RBS: Friday payment problems only affected 10 per cent of customers

Latest RBS outage fixed following afternoon of payments frustration for customers

RBS, the nationalised bank that owns NatWest, Royal Bank of Scotland and Ulster Bank, claims that the payment problems that plagued customers on Friday afternoon only affected around 10 per cent of customers.

In a statement issued to Computing after the organisation claimed to have resolved the problems, it also added that customers would not be left out of pocket.

"Our debit cards are now working as normal. We apologise to those who experienced difficulties this afternoon. No customer will be left permanently out of pocket," it claimed in the statement, issued late on Friday evening.

It added: "Ninety per cent of debit card transactions were processing normally during this period and our ATM network and credit card transactions were unaffected," the statement added.

The company's Twitter helpline was flooded with complaints from around 1pm on Friday from anxious and angry customers who had been turned down at the till. Customers had also had online payments declined, and even deposits.

One customer, Tom Capel, explained that online payments stop at the Verified by Visa stage.

Another NatWest customer, Richard Fenton, said that his debit card payment was turned down at a branch of Waterstones but that he was able to withdraw cash from a nearby ATM.

The bank admitted the problems when we contacted the press office, and indicated that they had begun at around 1pm.

The bank later issued a public statement online that it was "aware of some issues with debit card payments" and is "working hard to fix them".

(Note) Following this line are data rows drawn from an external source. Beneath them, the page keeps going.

(* ===== verification/HobjectCodec.v ===== *)
(** * The encoding of objects

    What [hobject_decode] and [ghobject_decode] read back, and the size of an
    encoded [ghobject_t]. *)

From S2P Require Import Prelude Bits Encoding Hobject HobjectOrder.

(** The fields fit their types. *)
Record fields_ok (o : hobject_t) : Prop := FieldsOk {
  fo_key : zlen (h_key o) < 2 ^ 32;
  fo_oid : zlen (h_oid o) < 2 ^ 32;
  fo_snap : is_u 64 (h_snap o);
  fo_hash : is_u 32 (h_hash o);
  fo_nspace : zlen (h_nspace o) < 2 ^ 32;
  fo_pool : is_s 64 (h_pool o);
}.

(** The minimum as an old version wrote it; it is read as the minimum of today. *)
Definition old_min (o : hobject_t) : bool :=
  (h_pool o =? -1) && (h_snap o =? 0) && (h_hash o =? 0) && negb (h_max o) && string_empty (h_oid o).

Definition with_cache (o0 o : hobject_t) : hobject_t :=
  HObject (h_oid o) (h_snap o) (h_hash o) (h_max o) (h_nibblewise_key_cache o0) (h_hash_reverse_bits o0)
    (h_pool o) (h_nspace o) (h_key o).

Lemma decode_fields_reads o0 v o :
  4 <= v -> fields_ok o -> old_min o = false -> reads (decode_fields o0 v) (hobject_fields o) (with_cache o0 o).
Proof.
  intros Hv [] Hm. unfold decode_fields, hobject_fields.
  rewrite (proj2 (Z.leb_le 1 v)), (proj2 (Z.leb_le 2 v)), (proj2 (Z.leb_le 4 v)) by lia.
  apply (reads_bind encode_string decode_string (fun s => zlen s < 2 ^ 32)); [done|].
  apply (reads_bind encode_string decode_string (fun s => zlen s < 2 ^ 32)); [done|].
  apply (reads_bind encode_u64 decode_u64 (is_u 64)); [done|].
  apply (reads_bind encode_u32 decode_u32 (is_u 32)); [done|].
  apply (reads_bind encode_bool decode_bool (fun _ => True)); [done|].
  apply (reads_bind encode_string decode_string (fun s => zlen s < 2 ^ 32)); [done|].
  apply (reads_last encode_s64 decode_s64 (is_s 64)); [done|]. intros bl off.
  unfold old_min in Hm. by rewrite Hm.
Qed.

Lemma build_with_cache o0 o : wf_hobject o -> build_hash_cache (with_cache o0 o) = o.
Proof. intros [_ Hn Hb _ _]. unfold build_hash_cache, with_cache; cbn. rewrite <- Hn, <- Hb. by destruct o. Qed.

(** What [hobject_decode] reads back. *)
Record hobject_codable (o : hobject_t) : Prop := HobjectCodable {
  hc_fields : fields_ok o;
  hc_wf : wf_hobject o;
  hc_min : old_min o = false;
}.

(** Also from a later version, [v'], with fields added behind the known ones. *)
Lemma hobject_reads o0 v' compat' more o :
  hobject_codable o -> 4 <= v' -> is_u 8 v' -> 0 <= compat' <= 4 ->
  reads (hobject_decode o0) (encode_struct v' compat' (hobject_fields o ++ more)) o.
Proof.
  intros [Hf Hw Hm] Hv Hv' Hc. unfold hobject_decode.
  assert (build_hash_cache (if (4 <=? v') && h_max (with_cache o0 o) then hobject_get_max else with_cache o0 o) = o) as E.
  { rewrite (proj2 (Z.leb_le 4 v')) by lia. cbn [andb]. destruct (h_max (with_cache o0 o)) eqn:Emax; [|by apply build_with_cache].
    by rewrite (wfh_max _ Hw Emax). }
  rewrite <- E at 2. apply (reads_map _ build_hash_cache), struct_legacy_reads; [|unfold is_u in *; lia..].
  apply (reads_map _ (fun x => if (4 <=? v') && h_max x then hobject_get_max else x)). by apply decode_fields_reads.
Qed.

#[export] Instance hobject_round_trip o0 : RoundTrip hobject_bytes (hobject_decode o0) hobject_codable.
Proof.
  apply reads_round_trip. intros o Ho. unfold hobject_bytes. rewrite <- (app_nil_r (hobject_fields o)).
  apply hobject_reads; [done|lia|unfold is_u; lia|lia].
Qed.

Record ghobject_codable (g : ghobject_t) : Prop := GhobjectCodable {
  gc_fields : fields_ok (g_hobj g);
  gc_wf : wf_hobject (g_hobj g);
  gc_min : old_min (g_hobj g) = false;
  gc_generation : is_u 64 (g_generation g);
  gc_shard : is_s 8 (g_shard_id g);
}.

#[export] Instance ghobject_round_trip g0 : RoundTrip ghobject_bytes (ghobject_decode g0) ghobject_codable.
Proof.
  apply reads_round_trip. intros [o gen sh mx] [Hf Hw Hm Hg Hs]; cbn [g_hobj g_generation g_shard_id g_max] in *. unfold ghobject_bytes, ghobject_decode; cbn [g_hobj g_generation g_shard_id g_max].
  set (f := fun g => GHObject (build_hash_cache (g_hobj g)) (g_generation g) (g_shard_id g) (g_max g)).
  assert (f (GHObject (with_cache (g_hobj g0) o) gen sh mx) = GHObject o gen sh mx) as Er
    by (unfold f; cbn [g_hobj g_generation g_shard_id g_max]; by rewrite build_with_cache).
  rewrite <- Er. apply (reads_map _ f).
  match goal with |- reads _ (encode_struct _ _ ?b) _ => rewrite <- (app_nil_r b) end.
  apply struct_legacy_reads; [|unfold is_u; lia..].
  eapply reads_seq; [apply decode_fields_reads; (done || lia)|]. cbn [Z.leb Z.compare Pos.compare Pos.compare_cont].
  apply (reads_bind encode_u64 decode_u64 (is_u 64)); [done|]. apply (reads_bind encode_s8 decode_s8 (is_s 8)); [done|].
  by apply (reads_last encode_bool decode_bool (fun _ => True)).
Qed.

Lemma encode_string_length s : zlen s < 2 ^ 32 -> zlen (encode_string s) = 4 + zlen s.
Proof.
  intros Hs. unfold encode_string. rewrite (uw_small 32 (zlen s)), length_app by (split; lia). unfold encode_u32. rewrite le_length.
  destruct (Z.eqb_spec (zlen s) 0) as [E|]; [cbn; lia|]. rewrite Nat2Z.id, firstn_all. lia.
Qed.

(** [encoded_size] is the size of the encoding. *)
Lemma encoded_size_spec g : fields_ok (g_hobj g) -> zlen (ghobject_bytes g) = encoded_size g.
Proof.
  intros []. unfold ghobject_bytes, encode_struct, hobject_fields, encoded_size, encode_u8, encode_u32, encode_u64, encode_s8, encode_s64.
  rewrite !length_app, !le_length. unfold encode_bool, encode_u8. rewrite !le_length.
  pose proof (encode_string_length (h_key (g_hobj g))). pose proof (encode_string_length (h_oid (g_hobj g))).
  pose proof (encode_string_length (h_nspace (g_hobj g))). lia.
Qed.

The incident is just the latest in a series of IT problems at RBS.

In 2012, it suffered a major outage that shut customers out of their accounts for several days. Writing in Computing, a former member of staff claimed that the Bank's IT organisation suffered from poor source-code control.

"Nobody knew what code was running in the production system. In fact, there was a high degree of confusion regarding where the code was in general. Some was stored on individual developers' PCs," he claimed.

The bank reportedly extracted compensation from its supplier, CA Technologies, over the 2012 outage, which cost it £56m in fines and around £125m to fix.

In 2015, it suffered further downtime, which was attributed to a distributed denial of service (DDoS) attack.